Previous experimental studies have demonstrated that hepatocyte growth factor (HGF) and its receptor c­Met serve an important function in lymphangiogenesis, but their biological functions in malignant tumors have remained elusive. The present study aimed to investigate the expression patterns of HGF­α and c­Met and their association with vascular endothelial growth factor (VEGF)­C, lymphatic vessel density and lymph node metastasis in non­small­cell lung cancer (NSCLC). In the present study, the lymphatic microvessel density (LMVD) and the expression levels of HGF­α, its receptor c­Met and VEGF­C were determined in 113 human NSCLC tissues and 113 normal lung tissue samples, using immunohistochemical staining. As a result, it was determined that the expression levels of HGF­α, c­Met and VEGF­C were significantly higher in NSCLC tissues than those in normal lung tissues (HGF­α, 67.3 vs. 20.4%, P<0.001; c­Met, 74.3 vs. 23.0%, P<0.001; and VEGF­C, 65.5 vs. 23.9%, P<0.001). HGF­α expression was observed to be significantly associated with that of VEGF­C (r=0.234, P=0.012) or c­Met (r=0.648, P<0.001). In addition, there was a positive correlation between the expression levels of VEGF­C and c­Met (r=0.224, P=0.017).

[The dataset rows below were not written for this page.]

Definition registered_state (h e : Z) (l : list Z) s : est D := set_dst (Ps (<[h := e :: l]> (heads (dst s))) (dev (dst s))) s.
Lemma registered_inv s g e p f l : epoll_inv s g → polls s !! e = Some p → files s !! efile p = Some f → heads (dst s) !! head_of (fvnode f) = Some l → adding g !! e = Some Linked →
  epoll_inv (registered_state (head_of (fvnode f)) e l s) (set_adding e Registered g).
Proof.
  intros [I1 I2 I3 I4 I5 I6] Hp Hf Hl Ha. split; simpl.
  - intros ep x Hx. destruct (I1 ep x Hx) as [W1 W2 W3 W4 W5]. split; try done. intros e' He'. destruct (W5 e' He'). split; [done|]. simpl.
    destruct (decide (e' = e)) as [->|?]; [by rewrite lookup_insert_eq|by rewrite lookup_insert_ne].
  - intros e' p' Hp'. destruct (I2 e' p' Hp') as (Ho & f' & Hf' & Hc & Hh). split; [done|]. exists f'. split_and!; [done..|].
    destruct (decide (head_of (fvnode f') = head_of (fvnode f))) as [->|?]; [rewrite lookup_insert_eq; eauto|by rewrite lookup_insert_ne].
  - intros o f' Hf'. destruct (I3 o f' Hf') as [Hnd Hel]. split; [done|]. intros e'. rewrite Hel. destruct (decide (e' = e)) as [->|?]; [rewrite lookup_insert_eq, Ha; split; by intros [_ ?]|by rewrite lookup_insert_ne].
  - intros h l'. destruct (decide (h = head_of (fvnode f))) as [->|Hne]; [rewrite lookup_insert_eq; intros [= <-]|rewrite lookup_insert_ne by done; intros Hl'].
    + destruct (I4 _ l Hl) as [Hnd Hel]. split; [constructor; [rewrite Hel; tauto|done]|]. intros e'. rewrite elem_of_cons, Hel. destruct (decide (e' = e)) as [->|?].
      * rewrite lookup_insert_eq. split; [intros _; split; [eauto|done]|by left].
      * rewrite lookup_insert_ne by done. tauto.
    + destruct (I4 h l' Hl') as [Hnd Hel]. split; [done|]. intros e'. rewrite Hel. destruct (decide (e' = e)) as [->|?]; [|by rewrite lookup_insert_ne].
      rewrite Ha. split; [tauto|]. intros [(p' & f' & Hp' & Hf' & Hh) _]. destruct Hne. congruence.
  - intros e' ph. destruct (decide (e' = e)) as [->|?]; [eauto|rewrite lookup_insert_ne by done; apply I5].
  - intros e' p' f' x Hp' Hf' Hx Hc. destruct (decide (e' = e)) as [->|?]; [right; right; simpl; by rewrite lookup_insert_eq|rewrite excused_other by done; by apply (I6 e' p' f' x)].
Qed.
(** The device registers the entry, and then tells what is pending. *)
Lemma wp_watch_register s o f e l (Q : Z → est D → Prop) : files s !! o = Some f → is_Some (chpoll (fvnode f)) → heads (dst s) !! head_of (fvnode f) = Some l →
  (wp (watch_register o e) Q s ↔ Q (level (dev (dst s)) (fvnode f)) (registered_state (head_of (fvnode f)) e l s)).
Proof.
  intros Hf [op Hop] Hl. unfold watch_register, call_chpoll, in_dev. rewrite wp_bind, (wp_file_at o f), wp_bind, Hop, wp_deref_Some, wp_zoom by done.
  rewrite (wp_ext _ _ _ _ (poll_register _ op e (dst s) Hop)), wp_bind. unfold pollhead_register, head_set. rewrite wp_bind, (wp_head_at _ l), wp_modify, wp_gets by done. done.
Qed.
Lemma sampled_inv s g e p f : epoll_inv s g → polls s !! e = Some p → files s !! efile p = Some f → adding g !! e = Some Registered →
  epoll_inv s (set_adding e (Sampled (level (dev (dst s)) (fvnode f))) g).
Proof.
  intros Hi Hp Hf Ha. apply (inv_phase s g e Registered); try done. intros p' f' x Hp' Hf' Hx Hc _. right. right. simpl. rewrite lookup_insert_eq. congruence.
Qed.
Lemma wp_watch_publish s g e p r : epoll_inv s g → polls s !! e = Some p → adding g !! e = Some (Sampled r) →
  wp (watch_publish e (event p) r) (λ _ s', epoll_inv s' (set_adding e Published g) ∧ only_readier s s') s.
Proof.
  intros Hi Hp Ha. unfold watch_publish. rewrite wp_when. destruct (Z.eqb_spec (Z.land r (events (event p))) 0) as [Hz|Hz]; simpl.
  - split; [|apply only_readier_refl]. apply (inv_phase s g e (Sampled r)); try done. intros p' f x Hp' Hf Hx Hc [Hin|[Ho|Hs]]; [by left|by right; left|].
    rewrite Ha in Hs. unfold cares in Hs. congruence.
  - eapply wp_mono; [apply (wp_make_ready s g e p); [done..|congruence]|]. intros _ s' (Hi' & Hr & y & Hy & Hin). split; [|done]. apply (inv_phase s' g e (Sampled r)); try done.
    intros p' f x Hp' Hf Hx Hc _. left. rewrite (r_polls _ _ Hr) in Hp'. congruence.
Qed.
Definition unset_adding (e : Z) g : ghost := Ghost (owed g) (delete e (adding g)).
Lemma filed_inv s g e p f : epoll_inv s g → polls s !! e = Some p → files s !! efile p = Some f → adding g !! e = Some Published →
  epoll_inv (set_files (<[efile p := with_epoll_watches (e :: epoll_watches f) f]> (files s)) s) (unset_adding e g).
Proof.
  intros [I1 I2 I3 I4 I5 I6] Hp Hf Ha. set (f1 := with_epoll_watches (e :: epoll_watches f) f).
  assert (∀ o f', <[efile p := f1]> (files s) !! o = Some f' → ∃ f0, files s !! o = Some f0 ∧ fvnode f' = fvnode f0 ∧ (o = efile p ∧ f' = f1 ∨ o ≠ efile p ∧ f' = f0)) as Hcase.
  { intros o f'. destruct (decide (o = efile p)) as [->|?]; [rewrite lookup_insert_eq; intros [= <-]; exists f; split_and!; [done|done|by left]|rewrite lookup_insert_ne by done; intros Hn; exists f'; split_and!; [done|done|by right]]. }
  assert (∀ o f0, files s !! o = Some f0 → ∃ f', <[efile p := f1]> (files s) !! o = Some f' ∧ fvnode f' = fvnode f0) as Hback.
  { intros o f0 Hf0. destruct (decide (o = efile p)) as [->|?]; [rewrite lookup_insert_eq; exists f1; split; [done|]; unfold f1; simpl; congruence|rewrite lookup_insert_ne by done; by exists f0]. }
  assert (∀ e', delete e (adding g) !! e' = Some Linked ↔ adding g !! e' = Some Linked) as Hlk.
  { intros e'. destruct (decide (e' = e)) as [->|?]; [rewrite lookup_delete_eq; split; congruence|by rewrite lookup_delete_ne]. }
  split; simpl.
  - intros ep x Hx. destruct (I1 ep x Hx) as [W1 W2 W3 W4 W5]. split; try done. intros e'. simpl. rewrite Hlk. apply W5.
  - intros e' p' Hp'. destruct (I2 e' p' Hp') as (Ho & f0 & Hf0 & Hc & Hh). split; [done|]. destruct (Hback _ _ Hf0) as (f' & Hf' & Hv). exists f'. by rewrite Hv.
  - intros o f' Hf'. destruct (Hcase o f' Hf') as (f0 & Hf0 & _ & [(-> & ->)|(Hne & ->)]).
    + replace f0 with f in * by congruence. destruct (I3 _ f Hf) as [Hnd Hel]. simpl. split; [constructor; [rewrite Hel, Ha; by intros [_ ?]|done]|]. intros e'. rewrite elem_of_cons, Hel.
      destruct (decide (e' = e)) as [->|?]; [rewrite lookup_delete_eq; split; [eauto|by left]|rewrite lookup_delete_ne by done; tauto].
    + destruct (I3 o f0 Hf0) as [Hnd Hel]. split; [done|]. intros e'. rewrite Hel. destruct (decide (e' = e)) as [->|?]; [|by rewrite lookup_delete_ne].
      rewrite Ha. split; [by intros [_ ?]|]. intros [(p' & Hp' & Ho) _]. destruct Hne. congruence.
  - intros h l Hl. destruct (I4 h l Hl) as [Hnd Hel]. split; [done|]. intros e'. rewrite Hel, Hlk. split; intros [(p' & f0 & Hp' & Hf0 & Hh) Hn]; (split; [|done]); exists p'.
    + destruct (Hback _ _ Hf0) as (f' & Hf' & Hv). exists f'. by rewrite Hv.
    + destruct (Hcase _ _ Hf0) as (f' & Hf' & Hv & _). exists f'. by rewrite <- Hv.
  - intros e' ph. destruct (decide (e' = e)) as [->|?]; [eauto|rewrite lookup_delete_ne by done; apply I5].
  - intros e' p' f' x Hp' Hf' Hx Hc. destruct (Hcase _ _ Hf') as (f0 & Hf0 & Hv & _). rewrite Hv in Hc. destruct (I6 e' p' f0 x Hp' Hf0 Hx Hc) as [|Hex]; [by left|]. right.
    unfold excused in *. rewrite Hv. simpl. destruct (decide (e' = e)) as [->|?]; [rewrite Ha in Hex; left; tauto|by rewrite lookup_delete_ne].
Qed.
End watch.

In NSCLC tissues, the expression of HGF­α, c­Met or VEGF­C was significantly correlated with the LMVD (P=0.045, 0.002 and 0.001, respectively), and lymph node metastasis was more common in HGF­α, c­Met or VEGF­C­positive groups (P=0.020, 0.020 and 0.009, respectively). In addition, the HGF­α or VEGF­C­positive groups presented shorter survival time periods. In conclusion, the expression of HGF­α or c­Met was closely correlated with VEGF­C, LMVD and metastases of lymph nodes, indicating that HGF­α, c­Met and VEGF­C may perform important and collaborative actions in lymphangiogenesis and lymphatic metastasis of primary NSCLC.